(** * git-clone-cache: the populator and the discoverer

    A shallow embedding of [populate_git_clone_cache.py] and
    [find_and_populate_git_clone_cache.py].

    Conventions of the embedding:
    - a Python [str] is a Rocq [string] holding its UTF-8 bytes, and the
      order of [str] is the byte-wise lexicographic order; bytes that
      are not UTF-8 stand for the lone surrogates Python decodes them
      to on the way in ([sys.argv]), which [url.encode()] refuses;
    - a [pathlib.Path] is the string it prints as;
    - [VERBOSE] is [False] in both scripts, so every [verbose(...)] call
      is a no-op and is left out of the embedded functions;
    - the external world (file system, [git], [shutil.which], the
      environment) is a record the functions thread through;
    - a write to [sys.stdout], [sys.stderr] or the open log is taken to
      succeed. *)

From Stdlib Require Import ZArith List String Ascii Bool Lia DecimalString.
From Stdlib Require Import Permutation Sorted.
Import ListNotations.

Set Warnings "-register-all".

Local Open Scope string_scope.
Local Open Scope list_scope.

(* ================================================================== *)
(** ** SHA-256 ([hashlib.sha256]) and [hexdigest] *)
(* ================================================================== *)

Module Sha256.

Local Open Scope Z_scope.

Definition mask32 : Z := 0xFFFFFFFF.

Definition add32 (x y : Z) : Z := Z.land (x + y) mask32.

Definition rotr (n x : Z) : Z :=
  Z.lor (Z.shiftr x n) (Z.land (Z.shiftl x (32 - n)) mask32).

Definition not32 (x : Z) : Z := Z.lxor x mask32.

Definition Ch (x y z : Z) : Z :=
  Z.lxor (Z.land x y) (Z.land (not32 x) z).

Definition Maj (x y z : Z) : Z :=
  Z.lxor (Z.lxor (Z.land x y) (Z.land x z)) (Z.land y z).

Definition Sigma0 (x : Z) : Z :=
  Z.lxor (Z.lxor (rotr 2 x) (rotr 13 x)) (rotr 22 x).

Definition Sigma1 (x : Z) : Z :=
  Z.lxor (Z.lxor (rotr 6 x) (rotr 11 x)) (rotr 25 x).

Definition sigma0 (x : Z) : Z :=
  Z.lxor (Z.lxor (rotr 7 x) (rotr 18 x)) (Z.shiftr x 3).

Definition sigma1 (x : Z) : Z :=
  Z.lxor (Z.lxor (rotr 17 x) (rotr 19 x)) (Z.shiftr x 10).

(** The primes up to 311: the first 64. *)
Definition is_prime (k : Z) : bool :=
  forallb (fun d => negb (k mod d =? 0)) (map Z.of_nat (seq 2 (Z.to_nat k - 2))).

Definition primes : list Z := filter is_prime (map Z.of_nat (seq 2 310)).

(** The largest [r] below [2 ^ bits] with [r ^ k <= n], found bit by bit. *)
Fixpoint iroot (bits : nat) (k n r : Z) : Z :=
  match bits with
  | O => r
  | S b =>
      let c := r + 2 ^ Z.of_nat b in
      if c ^ k <=? n then iroot b k n c else iroot b k n r
  end.

(** The first 32 bits of the fractional part of the [k]-th root of [p]. *)
Definition root_fraction (k p : Z) : Z := iroot 40 k (p * 2 ^ (32 * k)) 0 mod 2 ^ 32.

(** Round constants: from the cube roots of the first 64 primes. *)
Definition K : list Z := Eval vm_compute in map (root_fraction 3) primes.

(** Initial hash value: from the square roots of the first 8 primes. *)
Definition H0 : list Z := Eval vm_compute in map (root_fraction 2) (firstn 8 primes).

(** Big-endian bytes of a number: [n] bytes, most significant first. *)
Fixpoint be_bytes (n : nat) (x : Z) : list Z :=
  match n with
  | O => []
  | S n' => (x / 2 ^ (8 * Z.of_nat n')) mod 256 :: be_bytes n' x
  end.

(** The message, a 1 bit, zeros up to 56 mod 64, the bit length on 8 bytes. *)
Definition pad (msg : list Z) : list Z :=
  let len := Z.of_nat (List.length msg) in
  msg ++ [0x80] ++ repeat 0 (Z.to_nat ((55 - len) mod 64)) ++ be_bytes 8 (8 * len).

Fixpoint chunks (n : nat) (size : nat) (l : list Z) : list (list Z) :=
  match n with
  | O => []
  | S n' => firstn size l :: chunks n' size (skipn size l)
  end.

Definition be_word (bs : list Z) : Z :=
  fold_left (fun acc b => acc * 256 + b) bs 0.

Definition block_words (block : list Z) : list Z :=
  map be_word (chunks 16 4 block).

(** Message schedule: 16 words of the block, extended to 64. *)
Fixpoint extend (n : nat) (w : list Z) : list Z :=
  match n with
  | O => w
  | S n' =>
      let t := List.length w in
      let at_ (back : nat) := nth (t - back) w 0 in
      extend n' (w ++ [add32 (add32 (add32 (sigma1 (at_ 2%nat)) (at_ 7%nat))
                                    (sigma0 (at_ 15%nat))) (at_ 16%nat)])
  end.

Record regs := mkRegs { ra : Z; rb : Z; rc : Z; rd : Z; re : Z; rf : Z; rg : Z; rh : Z }.

Definition round (s : regs) (kw : Z * Z) : regs :=
  let '(k, w) := kw in
  let t1 := add32 (add32 (add32 (add32 (rh s) (Sigma1 (re s))) (Ch (re s) (rf s) (rg s))) k) w in
  let t2 := add32 (Sigma0 (ra s)) (Maj (ra s) (rb s) (rc s)) in
  mkRegs (add32 t1 t2) (ra s) (rb s) (rc s) (add32 (rd s) t1) (re s) (rf s) (rg s).

Definition regs_of (h : list Z) : regs :=
  mkRegs (nth 0 h 0) (nth 1 h 0) (nth 2 h 0) (nth 3 h 0)
         (nth 4 h 0) (nth 5 h 0) (nth 6 h 0) (nth 7 h 0).

Definition list_of (s : regs) : list Z :=
  [ra s; rb s; rc s; rd s; re s; rf s; rg s; rh s].

Definition compress (h : list Z) (block : list Z) : list Z :=
  let w := extend 48 (block_words block) in
  let s := fold_left round (combine K w) (regs_of h) in
  map (fun p => add32 (fst p) (snd p)) (combine h (list_of s)).

(** The 32 bytes of the digest. *)
Definition digest (msg : list Z) : list Z :=
  let p := pad msg in
  let h := fold_left compress (chunks (List.length p / 64) 64 p) H0 in
  flat_map (be_bytes 4) h.

Definition hex_digit (d : Z) : ascii :=
  nth (Z.to_nat d)
      ["0"; "1"; "2"; "3"; "4"; "5"; "6"; "7"; "8"; "9"; "a"; "b"; "c"; "d"; "e"; "f"]%char
      "0"%char.

(** [hexdigest]: two lower-case hexadecimal digits per byte. *)
Fixpoint hex (bs : list Z) : string :=
  match bs with
  | [] => EmptyString
  | b :: bs' => String (hex_digit (b / 16)) (String (hex_digit (b mod 16)) (hex bs'))
  end.

(** The bytes a string holds. *)
Definition bytes (s : string) : list Z :=
  map (fun c => Z.of_N (N_of_ascii c)) (list_ascii_of_string s).

Definition between (lo x hi : Z) : bool := (lo <=? x) && (x <=? hi).

(** A continuation byte. *)
Definition cont (b : Z) : bool := between 0x80 b 0xBF.

(** Well-formed UTF-8: no overlong form, no surrogate, nothing above
    U+10FFFF. *)
Fixpoint utf8 (l : list Z) : bool :=
  match l with
  | [] => true
  | a :: l1 =>
      if a <? 0x80 then utf8 l1
      else
        match l1 with
        | [] => false
        | b :: l2 =>
            if between 0xC2 a 0xDF then cont b && utf8 l2
            else
              match l2 with
              | [] => false
              | c :: l3 =>
                  if between 0xE0 a 0xEF then
                    (if a =? 0xE0 then between 0xA0 b 0xBF
                     else if a =? 0xED then between 0x80 b 0x9F
                     else cont b) && cont c && utf8 l3
                  else
                    match l3 with
                    | [] => false
                    | d :: l4 =>
                        if between 0xF0 a 0xF4 then
                          (if a =? 0xF0 then between 0x90 b 0xBF
                           else if a =? 0xF4 then between 0x80 b 0x8F
                           else cont b) && cont c && cont d && utf8 l4
                        else false
                    end
              end
        end
  end.

(** [str.encode()]: the bytes of the string, [None] where Python raises
    [UnicodeEncodeError] (a [str] with a lone surrogate). *)
Definition encode (s : string) : option (list Z) :=
  if utf8 (bytes s) then Some (bytes s) else None.

(** [hashlib.sha256(b).hexdigest()] for the bytes [b] the string holds. *)
Definition sha256_hexdigest (s : string) : string := hex (digest (bytes s)).

(** The value of a hexadecimal digit, and what a byte is. *)
Definition digit_value (c : ascii) : Z :=
  let n := Z.of_N (N_of_ascii c) in
  if n <? 58 then n - 48 else n - 87.

Definition is_byte (b : Z) : Prop := 0 <= b < 256.

End Sha256.

(* ================================================================== *)
(** ** The populator: [populate_git_clone_cache.py] *)
(* ================================================================== *)

Module Populate.

(** *** Paths (pathlib, POSIX flavour) *)

Definition slash : ascii := "/"%char.

Fixpoint split_slash (s : string) : list string :=
  match s with
  | EmptyString => [EmptyString]
  | String c s' =>
      if Ascii.eqb c slash then EmptyString :: split_slash s'
      else match split_slash s' with
           | seg :: rest => String c seg :: rest
           | [] => [String c EmptyString]
           end
  end.

Definition starts_with_slash (s : string) : bool :=
  match s with String c _ => Ascii.eqb c slash | EmptyString => false end.

Fixpoint ends_with_slash (s : string) : bool :=
  match s with
  | EmptyString => false
  | String c EmptyString => Ascii.eqb c slash
  | String _ s' => ends_with_slash s'
  end.

(** The segments pathlib keeps: empty ones and ["."] are dropped. *)
Definition path_parts (s : string) : list string :=
  filter (fun seg => negb (String.eqb seg "") && negb (String.eqb seg ".")) (split_slash s).

(** Exactly two leading slashes are kept, any other number is one. *)
Definition path_root (s : string) : string :=
  match s with
  | String a (String b (String c _)) =>
      if Ascii.eqb a slash
      then if Ascii.eqb b slash then if Ascii.eqb c slash then "/" else "//" else "/"
      else ""
  | String a (String b EmptyString) =>
      if Ascii.eqb a slash then if Ascii.eqb b slash then "//" else "/" else ""
  | String a EmptyString => if Ascii.eqb a slash then "/" else ""
  | EmptyString => ""
  end.

(** [str(Path(s))] *)
Definition Path (s : string) : string :=
  match path_root s, path_parts s with
  | EmptyString, [] => "."
  | r, ps => (r ++ String.concat "/" ps)%string
  end.

(** [p / s] and [p.joinpath(s)] for a path [p] *)
Definition joinpath (p s : string) : string :=
  if starts_with_slash s then Path s
  else if ends_with_slash p then Path (p ++ s)
  else Path (p ++ "/" ++ s).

━━━━━━━━━━

> [What the task requires]:
In the data above, find the line that contains "map (fun p =>" and the line that contains "Fixpoint hex (bs". Repeat exactly those lines and every line between them, and only those.

> [Solution to the problem]:
  map (fun p => add32 (fst p) (snd p)) (combine h (list_of s)).

(** The 32 bytes of the digest. *)
Definition digest (msg : list Z) : list Z :=
  let p := pad msg in
  let h := fold_left compress (chunks (List.length p / 64) 64 p) H0 in
  flat_map (be_bytes 4) h.

Definition hex_digit (d : Z) : ascii :=
  nth (Z.to_nat d)
      ["0"; "1"; "2"; "3"; "4"; "5"; "6"; "7"; "8"; "9"; "a"; "b"; "c"; "d"; "e"; "f"]%char
      "0"%char.

(** [hexdigest]: two lower-case hexadecimal digits per byte. *)
Fixpoint hex (bs : list Z) : string :=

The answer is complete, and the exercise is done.